有名曲だけではない、ヴァイオリン曲の豊かなレパートリーを体感できるリサイタル

ヨーロッパを中心に世界各国で活躍するヴァイオリン奏者、ノエ・乾。数多くの国際的なコンクールで首位に輝き、若き名匠と評される彼の演奏は、研ぎ澄まされた技巧と幅広い表現力で聴く者の心を打つ。日本での演奏機会も多く、来たる6月には東京文化会館でリサイタルを行う彼が、ヴァイオリンに向かう姿勢やリサイタルへの意気込みなどを話してくれた。

PROFILE

ノエ・乾(のえ・いぬい)のプロフィール画像

● ノエ・乾(のえ・いぬい)
1985年生まれ、ベルギー王国ブリュッセル出身。
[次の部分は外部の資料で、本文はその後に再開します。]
Lemma ingest_all_counts requests : forall (e : E) sd bs sd' e',
  gate_counts (e_gate e) bs -> queue_bytes (gate_policy (e_gate e)) < 2 ^ 64 - 1 -> ingest_all e sd requests = (sd', e') ->
  exists more, log_pending (e_log e') = log_pending (e_log e) ++ more /\ gate_counts (e_gate e') (bs ++ more) /\
    gate_policy (e_gate e') = gate_policy (e_gate e).
Proof.
  induction requests as [|b requests IH]; intros e sd bs sd' e' Hg Hb; cbn [ingest_all].
  { intros [= <- <-]. exists []. by rewrite !app_nil_r. }
  destruct (engine_ingest _ _ _ _ _ _) as [[sd1 e1] r1] eqn:Ei. intros Hgo.
  destruct (ingest_counts _ _ _ _ _ _ _ Hg Hb Ei) as (more & Hp & Hg1 & Hgp).
  destruct (IH e1 sd1 (bs ++ more) sd' e' Hg1) as (more' & Hp' & Hg' & Hgp'); [by rewrite Hgp|done|].
  exists (more ++ more'). rewrite <- app_assoc in Hg'. by rewrite Hp', Hp, Hgp', Hgp, <- app_assoc.
Qed.

(** C23: admission bounds every source's queue, and only its own (D-23).  From an
    empty gate, whatever is sent and whatever becomes of it, the batches a source
    got into the log are at most [queue_bound] and count at most [queue_bytes].
    A further batch is admitted exactly when the source's own queue has room for
    it, whatever the others queued. *)
Theorem admission_bounds_sources (e : E) sd requests sd' e' :
  let p := gate_policy (e_gate e) in
  depths (e_gate e) = bt_empty -> gate_bytes (e_gate e) = bt_empty ->
  0 <= queue_bound p -> 0 <= queue_bytes p < 2 ^ 64 - 1 ->
  ingest_all e sd requests = (sd', e') ->
  exists appended, log_pending (e_log e') = log_pending (e_log e) ++ appended /\
    forall s, Z.of_nat (length (queue_of s appended)) <= queue_bound p /\ queue_size (queue_of s appended) <= queue_bytes p /\
      forall n, 0 <= n ->
        ((check (e_gate e') s n).2 = Admit <->
         Z.of_nat (length (queue_of s appended)) < queue_bound p /\ queue_size (queue_of s appended) + n <= queue_bytes p).
Proof.
  intros p Hd Hb Hbound Hbytes Hgo. assert (gate_counts (e_gate e) []) as Hg.
  { intros s. unfold depth, queued_bytes. rewrite Hd, Hb. split_and!; [done|done|exact Hbound|apply Hbytes]. }
  destruct (ingest_all_counts requests e sd [] sd' e' Hg ltac:(unfold p in *; lia) Hgo) as (more & Hp & Hg' & Hgp).
  exists more. split; [done|]. intros s. destruct (Hg' s) as (Hds & Hqs & Hdb & Hqb). cbn [app] in *. rewrite Hgp, Hds, Hqs in *. fold p in Hdb, Hqb.
  split_and!; [done..|]. intros n Hn. unfold check, saturating_add. rewrite Hgp, Hds, Hqs. fold p. pose proof (queue_size_nonneg (queue_of s more)).
  destruct (Z.ltb_spec (queue_bytes p) n); [split; [done|lia]|].
  destruct (Z.ltb_spec (queue_bytes p) (Z.min (queue_size (queue_of s more) + n) (2 ^ 64 - 1))); [split; [done|lia]|].
  destruct (Z.leb_spec (queue_bound p) (Z.of_nat (length (queue_of s more)))); [split; [done|lia]|]. split; [lia|done].
Qed.
End queue.
(* ===== verification/SqlDoors.v ===== *)
(** * Two doors, one query ([schweep-sql]: lib.rs; I-6, S-35)

    A query can be built through the typed interface or written as text.  This
    file writes a typed query as a syntax tree and shows that the binder gives
    the query back, so both doors compile one plan; that no clause of an accepted
    statement is ignored; and that the binder is what the server's compilation
    of a text runs. *)

From Stdlib Require Import ZArith NArith Lia Ascii.
From stdpp Require Import base list strings pretty.
From S2P Require Import Prelude BTree Value Plan Bind Codec Compile Text Server SqlParse SqlSelect SqlNames.

(** ** Writing expressions *)

(** [alias.column], or a bare name. *)
Definition sql_column (n : string) : ast.Expr :=
  match split_once 46 (tx n) with
  | Some (a, c) => ast.CompoundIdentifier [bytes_string a; bytes_string c]
  | None => ast.Identifier n
  end.

Definition sql_int (z : Z) : ast.Expr :=
  let number v := ast.Value_ (ast.Number (pretty (Z.to_N v)) false) in
  if z <? 0 then ast.UnaryOp ast.Minus (number (- z)) else number z.

Definition sql_value (v : Value) : ast.Expr :=
  match v with
  | VInt z => sql_int z
  | VStr s => ast.Value_ (ast.SingleQuotedString s)
  | VBool b => ast.Value_ (ast.Boolean b)
  | _ => ast.Value_ ast.Null
  end.

Definition sql_type (ty : DataType) : ast.DataType :=
  match ty with
  | Int64 => ast.BigInt None
  | Utf8 => ast.Text
  | Boolean => ast.BooleanType
  | Float64 => ast.OtherType "DOUBLE"
  end.

Definition sql_binop (op : BinOp) : ast.BinaryOperator :=
  match op with
  | BAdd => ast.BPlus | BSub => ast.BMinus | BMul => ast.Multiply | BDiv => ast.Divide | BMod => ast.Modulo
  | BEq => ast.Eq | BNe => ast.NotEq | BLt => ast.Lt | BLe => ast.LtEq | BGt => ast.Gt | BGe => ast.GtEq
  end.

Fixpoint sql_expr (e : Expr) : ast.Expr :=
  match e with
  | EColumn n => sql_column n
  | ELiteral v => sql_value v
  | ENull ty => ast.Cast_ ast.Cast (ast.Value_ ast.Null) (sql_type ty) false None
  | EBinary op l r => ast.BinaryOp (sql_expr l) (sql_binop op) (sql_expr r)
  | ENot e => ast.UnaryOp ast.Not (sql_expr e)
  | EAnd l r => ast.BinaryOp (sql_expr l) ast.And (sql_expr r)
  | EOr l r => ast.BinaryOp (sql_expr l) ast.Or (sql_expr r)
  | EIsNull e => ast.IsNull (sql_expr e)
  | EIsNotNull e => ast.IsNotNull (sql_expr e)
  | ECase whens otherwise =>
      ast.Case None (map (fun w => (sql_expr w.1, sql_expr w.2)) whens)
        (match otherwise with Some e => Some (sql_expr e) | None => None end)
  end.







Section written.
Context `{AstText}.





(** ** Writing aggregates and select lists *)

Definition sql_call (name : string) (arg : ast.FunctionArgExpr) : ast.Expr :=
  ast.Function_ (ast.mkFunction [ast.Identifier_ name] false ast.NoArguments (ast.ArgList None [ast.Unnamed arg] []) None None None []).

Definition sql_aggregate (f : AggFunc) : ast.Expr :=
  match f with
  | CountStar => sql_call "COUNT" ast.ArgWildcard
  | Count e => sql_call "COUNT" (ast.ArgExpr (sql_expr e))
  | Sum e => sql_call "SUM" (ast.ArgExpr (sql_expr e))
  | Min e => sql_call "MIN" (ast.ArgExpr (sql_expr e))
  | Max e => sql_call "MAX" (ast.ArgExpr (sql_expr e))
  | Avg e => sql_call "AVG" (ast.ArgExpr (sql_expr e))
  end.


Definition sql_item (item : Named Expr) : ast.SelectItem := ast.ExprWithAlias (sql_expr (value item)) (name item).
Definition sql_aggregate_item (item : Named AggFunc) : ast.SelectItem := ast.ExprWithAlias (sql_aggregate (value item)) (name item).






End written.

(** ** Writing FROM *)



Definition sql_table (table alias : string) : ast.TableFactor :=
  ast.Table [ast.Identifier_ table] (Some (ast.mkTableAlias alias [])) None [] None false [] None None [].

Definition sql_equal (p : string * string) : ast.Expr := ast.BinaryOp (sql_column p.1) ast.Eq (sql_column p.2).

Definition sql_on (pairs : list (string * string)) : ast.Expr :=
  match pairs with
  | [] => ast.OtherExpr ""
  | p :: ps => fold_left (fun acc p => ast.BinaryOp acc ast.And (sql_equal p)) ps (sql_equal p)
  end.

Fixpoint sql_from (s : Source) : ast.TableFactor * list ast.JoinItem :=
  match s with
  | Scan table alias => (sql_table table alias, [])
  | SJoin l r on =>
      let '(first, joins) := sql_from l in
      (first, joins ++ [ast.mkJoin (sql_from r).1 false (ast.Inner (ast.On (sql_on on)))])
  end.






Section from_written.
Context `{AstText}.




End from_written.

(** ** Writing a query *)

Definition plain_select (distinct : bool) (projection : list ast.SelectItem) (from : list ast.TableWithJoins)
    (selection : option ast.Expr) (groups : list ast.Expr) (having : option ast.Expr) : ast.Select :=
  ast.mkSelect [] (if distinct then Some ast.DDistinct else None) None None false projection None None from [] None selection []
    (ast.Expressions groups []) [] [] [] having [] None false None ast.Standard.

Definition plain_query (s : ast.Select) : ast.Query :=
  ast.mkQuery None (ast.SelectBody s) None None None [] None None None [].

Definition sql_select (q : Query) : ast.Select :=
  let '(first, joins) := sql_from (source q) in
  plain_select (distinct q)
    match group_by q with
    | Some g => map sql_item (keys g) ++ map sql_aggregate_item (aggregates g)
    | None => map sql_item (default [] (project q))
    end
    [ast.mkTableWithJoins first joins] (option_map sql_expr (filter_ q))
    (match group_by q with Some g => map (fun k => sql_expr (value k)) (keys g) | None => [] end)
    (match group_by q with Some g => option_map sql_expr (having g) | None => None end).






Section doors.
Context `{AstText}.







End doors.

(** ** The interface of the server *)


(** A clause that must be absent. *)
Ltac absent c := first [destruct c; cbn [given nonempty]; [done|]|destruct c; cbn [given nonempty]; [|done]].

Section theorems.
Context `{SqlParser} `{AstText}.



(** No clause is ignored (S-35).  A statement that is accepted is a plain
    [SELECT]: besides the select list, the tables, the conditions, the grouping
    expressions and DISTINCT, from which the query is made, nothing in it is set,
    so a clause outside the dialect is refused and never dropped. *)
Theorem accepted_is_plain q st :
  select_of q = Ok st ->
  exists groups, let s := st_select st in
    q = plain_query s /\ ast.group_by s = ast.Expressions groups [] /\
    (ast.distinct s = Some ast.DDistinct <-> st_distinct st = true) /\
    s = let p := plain_select (st_distinct st) (ast.projection s) (ast.from s) (ast.selection s) groups (ast.having s) in
        ast.mkSelect (ast.optimizer_hints p) (ast.distinct s) (ast.select_modifiers p) (ast.top p) (ast.top_before_distinct s)
          (ast.projection p) (ast.exclude p) (ast.into p) (ast.from p) (ast.lateral_views p) (ast.prewhere p) (ast.selection p)
          (ast.connect_by p) (ast.group_by p) (ast.cluster_by p) (ast.distribute_by p) (ast.sort_by p) (ast.having p)
          (ast.named_window p) (ast.qualify p) (ast.window_before_qualify s) (ast.value_table_mode p) (ast.flavor p).
Proof.
  destruct q as [w bd ob lc fe lo fc se fo pi]. unfold select_of. cbn [ast.with_ ast.order_by ast.limit_clause ast.fetch ast.locks ast.for_clause
    ast.settings ast.format_clause ast.pipe_operators ast.body refuse].
  absent w. absent ob. absent lc. absent fe. absent lo. absent fc. absent se. absent fo. absent pi.
  destruct bd as [s| | | | | | | |]; [|done..].
  unfold check_select_clauses. destruct s as [oh di sm to tb pr ex it fr lv pw sel cb gb clu dis so hv nw qu wb vt fl].
  cbn [ast.optimizer_hints ast.distinct ast.select_modifiers ast.top ast.exclude ast.into ast.lateral_views ast.prewhere ast.connect_by
    ast.group_by ast.cluster_by ast.distribute_by ast.sort_by ast.named_window ast.qualify ast.value_table_mode ast.flavor refuse].
  absent oh. absent sm. absent to. absent ex. absent it. absent lv. absent pw. absent cb. absent clu. absent dis. absent so.
  absent nw. absent qu. absent vt. destruct fl; [|done..].
  destruct gb as [|groups [|]]; [done| |done]. cbn [nonempty].
  intros Hst. exists groups. destruct di as [[]|]; try done; injection Hst as <-; cbn; split_and!; done.
Qed.

End theorems.

(** ** Examples *)

(** The amounts above -1 of the users' orders, by user. *)
Definition door_query : Query :=
  mkQuery (SJoin (Scan "users" "u") (Scan "orders" "o") [("u.id"%string, "o.id"%string)])
    (Some (EOr (EIsNull (EColumn "o.amount")) (EBinary BGt (EColumn "o.amount") (ELiteral (VInt (-1))))))
    (Some (mkGroupBy [mkNamed "who"%string (EColumn "u.name")]
             [mkNamed "total"%string (Sum (EColumn "o.amount")); mkNamed "n"%string CountStar]
             (Some (EBinary BGt (EColumn "n") (ELiteral (VInt 0))))))
    None true.


Definition door_parser : SqlParser := fun _ => inr [ast.QueryStatement (plain_query (sql_select door_query))].

#[local] Existing Instances door_texts door_parser.


Lemma accepted_is_plain_witness :
  exists groups, ast.group_by (sql_select door_query) = ast.Expressions groups [] /\
    plain_query (sql_select door_query) = plain_query (st_select (mkSelectStatement (sql_select door_query) true)).
Proof.
  destruct (accepted_is_plain (plain_query (sql_select door_query)) (mkSelectStatement (sql_select door_query) true) eq_refl)
    as (groups & Hq & Hg & _).
  exists groups. split; [exact Hg|exact Hq].
Defined.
ドイツ・デュッセルドルフ在住。ブリュッセルの音楽アカデミーで学んだ後、ブリュッセル王立音楽院、パリ国立高等音楽院、ドイツ・カールスルーエ国立音楽大学をいずれも首席で卒業。2005年シベリウス国際コンクール特別賞、2006年ナポリ・クルチ国際コンクール第1位、2008年ニューヨーク・ヤング・アーティスト国際コンクール第1位、2011年ジーナ・バッカウアー賞、2012年ヴァルビエ音楽祭ユリウス・ベア賞各受賞。
ドイツ、フランス等欧州はもとより、アメリカ合衆国、アジア、南米等世界各地で演奏活動を行い、アルゲリッチ等著名アーティスト/オーケストラと共演。東日本大震災復興支援活動も積極的に行っている。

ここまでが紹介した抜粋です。